WORK INSTRUCTION:
Starting from the line that contains "let '(_, digits, dlen) := r in", reproduce each line exactly through the end of the material, and include no other lines.

INFORMATION:
(* ===== verification/EchoServer.v ===== *)
(** * The echo server ([samples/echo_server.c])

    A server on one listening socket that serves clients one at a time.  The
    kernel's sockets are a parameter: a state and the answers of the socket calls
    ([Net]); what the server relies on is that [SYS_RECV] never hands out more
    bytes than it was asked for ([NetBounds]).  What the server does to the world,
    the texts it prints, the bytes it sends and the sockets it closes, is a list of
    events.  An access outside [recv_buf], [msg_buf] or [digits] is a fault. *)

From S2P Require Import Prelude CMem CStdlib Arrays.

#[local] Open Scope string_scope.
#[local] Open Scope Z_scope.
#[local] Open Scope list_scope.

(** The socket calls; [net_recv] gives the answer and the bytes stored. *)
Class Net (K : Type) := {
  net_socket : Z → K → Z * K;
  net_bind : Z → Z → K → Z * K;
  net_listen : Z → K → Z * K;
  net_accept : Z → K → Z * K;
  net_recv : Z → Z → K → Z * list Z * K;
  net_send : Z → list Z → K → Z * K;
  net_close : Z → K → Z * K;
}.
Class NetBounds (K : Type) `{Net K} := {
  recv_bound : ∀ fd max k n bs k', net_recv fd max k = (n, bs, k') → 0 ≤ max → 0 < i32 n →
    Z.of_nat (length bs) = i32 n ∧ i32 n ≤ max ∧ Forall is_u8 bs;
  recv_nothing : ∀ fd max k n bs k', net_recv fd max k = (n, bs, k') → i32 n ≤ 0 → bs = [];
}.

Inductive event := Print (t : list Z) | Send (fd : Z) (bs : list Z) | Close (fd : Z).

Section server.
Context {K : Type} `{Net K}.

Record sv := Sv { server_fd : Z; client_fd : Z; n : Z; recv_buf : list Z; msg_buf : list Z; msg_i : Z; net : K; events : list event }.
Definition globals (k : K) : sv := Sv 0 0 0 (replicate 512 0) (replicate 64 0) 0 k [].

Definition set_server x s := Sv x (client_fd s) (n s) (recv_buf s) (msg_buf s) (msg_i s) (net s) (events s).
Definition set_client x s := Sv (server_fd s) x (n s) (recv_buf s) (msg_buf s) (msg_i s) (net s) (events s).
Definition set_n x s := Sv (server_fd s) (client_fd s) x (recv_buf s) (msg_buf s) (msg_i s) (net s) (events s).
Definition set_recv x s := Sv (server_fd s) (client_fd s) (n s) x (msg_buf s) (msg_i s) (net s) (events s).
Definition set_msg x i s := Sv (server_fd s) (client_fd s) (n s) (recv_buf s) x i (net s) (events s).
Definition set_net k s := Sv (server_fd s) (client_fd s) (n s) (recv_buf s) (msg_buf s) (msg_i s) k (events s).
Definition emit e s := Sv (server_fd s) (client_fd s) (n s) (recv_buf s) (msg_buf s) (msg_i s) (net s) (events s ++ [e]).

(** ** The system calls *)

Definition call (f : K → Z * K) : M sv Z := λ s, let '(r, k) := f (net s) in Some (i32 r, set_net k s).
Definition sys_socket (type : Z) : M sv Z := call (net_socket type).
Definition sys_bind (fd port : Z) : M sv Z := call (net_bind fd port).
Definition sys_listen (fd : Z) : M sv Z := call (net_listen fd).
Definition sys_accept (fd : Z) : M sv Z := call (net_accept fd).
(** [sys_recv(fd, recv_buf, maxlen)]: the bytes go to the start of the buffer. *)
Definition sys_recv (fd maxlen : Z) : M sv Z := λ s,
  let '(r, bs, k) := net_recv fd maxlen (net s) in
  if decide (length bs ≤ length (recv_buf s))%nat then
    Some (i32 r, set_net k (set_recv (bs ++ drop (length bs) (recv_buf s)) s))
  else None.
(** [sys_send(fd, recv_buf, len)] *)
Definition sys_send (fd len : Z) : M sv Z := λ s,
  if decide (Z.to_nat len ≤ length (recv_buf s))%nat then
    let bs := take (Z.to_nat len) (recv_buf s) in
    let '(r, k) := net_send fd bs (net s) in Some (i32 r, emit (Send fd bs) (set_net k s))
  else None.
Definition sys_sockclose (fd : Z) : M sv Z := λ s,
  let '(r, k) := net_close fd (net s) in Some (i32 r, emit (Close fd) (set_net k s)).
Definition sys_print (t : list Z) : M sv unit := does (emit (Print t)).
Definition print_str (t : string) : M sv unit := sys_print (lit t).

(** ** Messages *)

(** [msg_buf[msg_i] = c; msg_i = msg_i + 1;] *)
Definition put_msg (c : Z) : M sv unit := λ s,
  b ← put_at (msg_buf s) (msg_i s) c; Some (tt, set_msg b (i32 (msg_i s + 1)) s).

Definition prefix_char (prefix : list Z) (i : Z) : M sv (Z + Z) :=
  c <- liftO (char_at prefix i);;
  if c =? 0 then ret (inr i) else (put_msg c;;; ret (inl (i32 (i + 1)))).
(** The digits of [tmp], least significant first; the array and [dlen]. *)
Definition next_digit (x : Z * list Z * Z) : M sv (Z * list Z * Z + Z * list Z * Z) :=
  let '(tmp, digits, dlen) := x in
  if 0 <? tmp then
    digits <- liftO (put_at digits dlen (i32 (i32 (tmp - i32 (tmp /c 10 * 10)) + 48)));;
    ret (inl (tmp /c 10, digits, i32 (dlen + 1)))
  else ret (inr (tmp, digits, dlen)).
Definition copy_digit (digits : list Z) (i : Z) : M sv (Z + Z) :=
  if 0 <=? i then c <- liftO (char_at digits i);; put_msg c;;; ret (inl (i32 (i - 1))) else ret (inr i).

(** The text that [SYS_PRINT] finds in a buffer: up to the terminator. *)
Fixpoint until_nul (a : list Z) : option (list Z) :=
  match a with [] => None | c :: a' => if c =? 0 then Some [] else cons c <$> until_nul a' end.

(** "Convert v to decimal" and "Reverse digits", for a magnitude. *)
Definition put_number (v : Z) : M sv unit :=
  let digits := replicate 12 0 in
  first <- (if v =? 0 then d <- liftO (put_at digits 0 (chr "0"));; ret (d, 1) else ret (digits, 0));;
  r <- repeatM next_digit (v, fst first, snd first);;
  let '(_, digits, dlen) := r in
  repeatM (copy_digit digits) (i32 (dlen - 1));;;
  ret tt.
Definition print_int_nl (prefix : list Z) (v : Z) : M sv unit :=
  does (λ s, set_msg (msg_buf s) 0 s);;;
  repeatM (prefix_char prefix) 0;;;
  v <- (if v <? 0 then put_msg (chr "-");;; ret (i32 (0 - v)) else ret v);;
  put_number v;;;
  put_msg 10;;;
  (λ s, b ← put_at (msg_buf s) (msg_i s) 0; Some (tt, set_msg b (msg_i s) s));;;
  b <- reads msg_buf;; t <- liftO (until_nul b);; sys_print t.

SOLUTION FOR THIS TASK:
  let '(_, digits, dlen) := r in
  repeatM (copy_digit digits) (i32 (dlen - 1));;;
  ret tt.
Definition print_int_nl (prefix : list Z) (v : Z) : M sv unit :=
  does (λ s, set_msg (msg_buf s) 0 s);;;
  repeatM (prefix_char prefix) 0;;;
  v <- (if v <? 0 then put_msg (chr "-");;; ret (i32 (0 - v)) else ret v);;
  put_number v;;;
  put_msg 10;;;
  (λ s, b ← put_at (msg_buf s) (msg_i s) 0; Some (tt, set_msg b (msg_i s) s));;;
  b <- reads msg_buf;; t <- liftO (until_nul b);; sys_print t.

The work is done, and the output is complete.